Tuesday, February 10, 2009

Institutional snail spam: A daily statement from your bank??

Not so long ago (ok, maybe more than 10 years ago), the banking branch of the French postal service would send you a statement by mail every time you made a transaction with your credit card. So you ended up receiving more mail from them than from anyone else you knew. Then they probably figured it was:
  1. costly and not environment-friendly, since they had to pay for postage (or at least pay their employees to print out the statement, sort it and deliver it), for the paper, and for the energy needed to ship the statement to the right address;
  2. annoying, since you were literally flooded with paper;
  3. counter-productive, since it gave more work to do to the postal workers while bringing very little value to the customers who ended up not even opening their mail.
Somewhere along the way, the postal service decided to stop sending their customers daily statements and put an end to that form of institutional spam (incidentally, the banking branch of the postal service is now a separate entity).

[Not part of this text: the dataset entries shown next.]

(* ===== verification/Broker.v ===== *)
(** * The credential pass and the egress policy of the broker

    Translation of [src/internal/broker/substitute.go], of the parts of
    [src/internal/broker/broker.go] that find placeholders, authorize a request
    and replace placeholders by secrets, and of [HostMatchesAny]
    ([src/internal/proto/repo.go]).

    Texts are byte strings.  The encodings the code calls (query strings,
    media types, JSON, base64) are fields of the class [Codecs], and so is the
    order in which a Go map is ranged over.  The parsed views that the code
    caches in [credentialParts] are recomputed here: the fields they are parsed
    from do not change before the pass that rewrites them. *)

From Stdlib Require Import ZArith Lia Strings.String Strings.Byte.
From stdpp Require Import base gmap strings option list.
From S2P Require Import Prelude GoStd.
#[local] Open Scope Z_scope.

Module Broker.

Abbreviation text := (list byte).
Definition T (s : string) : text := list_byte_of_string s.

Notation "a =t b" := (bool_decide (a = b :> text)) (at level 70, no associativity) : remount_scope.

(** ** Byte strings *)

Definition HasPrefix (s p : text) : bool := take (length p) s =t p.
Definition HasSuffix (s p : text) : bool :=
  (length p <=? length s)%nat && (drop (length s - length p) s =t p).
Definition TrimPrefix (s p : text) : text := if HasPrefix s p then drop (length p) s else s.

Fixpoint Index (s p : text) : option nat :=
  if HasPrefix s p then Some O
  else match s with [] => None | _ :: t => S <$> Index t p end.

Definition Contains (s p : text) : bool := bool_decide (is_Some (Index s p)).

(** [strings.Split] by one byte. *)
Fixpoint split_at (sep : byte) (s : text) : list text :=
  match s with
  | [] => [[]]
  | b :: t =>
      if bool_decide (b = sep) then [] :: split_at sep t
      else match split_at sep t with w :: ws => (b :: w) :: ws | [] => [[b]] end
  end.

Some people probably miss that type of correspondence, and the postal service itself the self-imposed work load. Fortunately, now that a lot of (most of) our communication is done electronically, they seem to have secured other sources of revenue. Among the most sustainable ones is delivering paper advertising, considering the proportion of ads we get in the mail...

I feel that spam has sort of filled this slot, except for a number of things:
  1. the medium has changed: spam now also comes directly to your virtual mail box or to your cell phone;
  2. the flooding has taken gigantic proportions if we combine all sources of unwanted communication (other people will tell you the extent to which it is clogging the series of tubes);
  3. the content has become more varied even though certain topics seem to be all-time favorites. Among those are personal enhancement, banking transactions, urgently needed medical care, over-the-counter or prescription drugs, software updates and bargains of various types;
  4. the identity of the send has also diversified: now you have a lot more special friends who think you want to hear from them.
The funny thing is that, since the French postal service has become an email provider, you can still get your daily fix of spam through them, if not from them.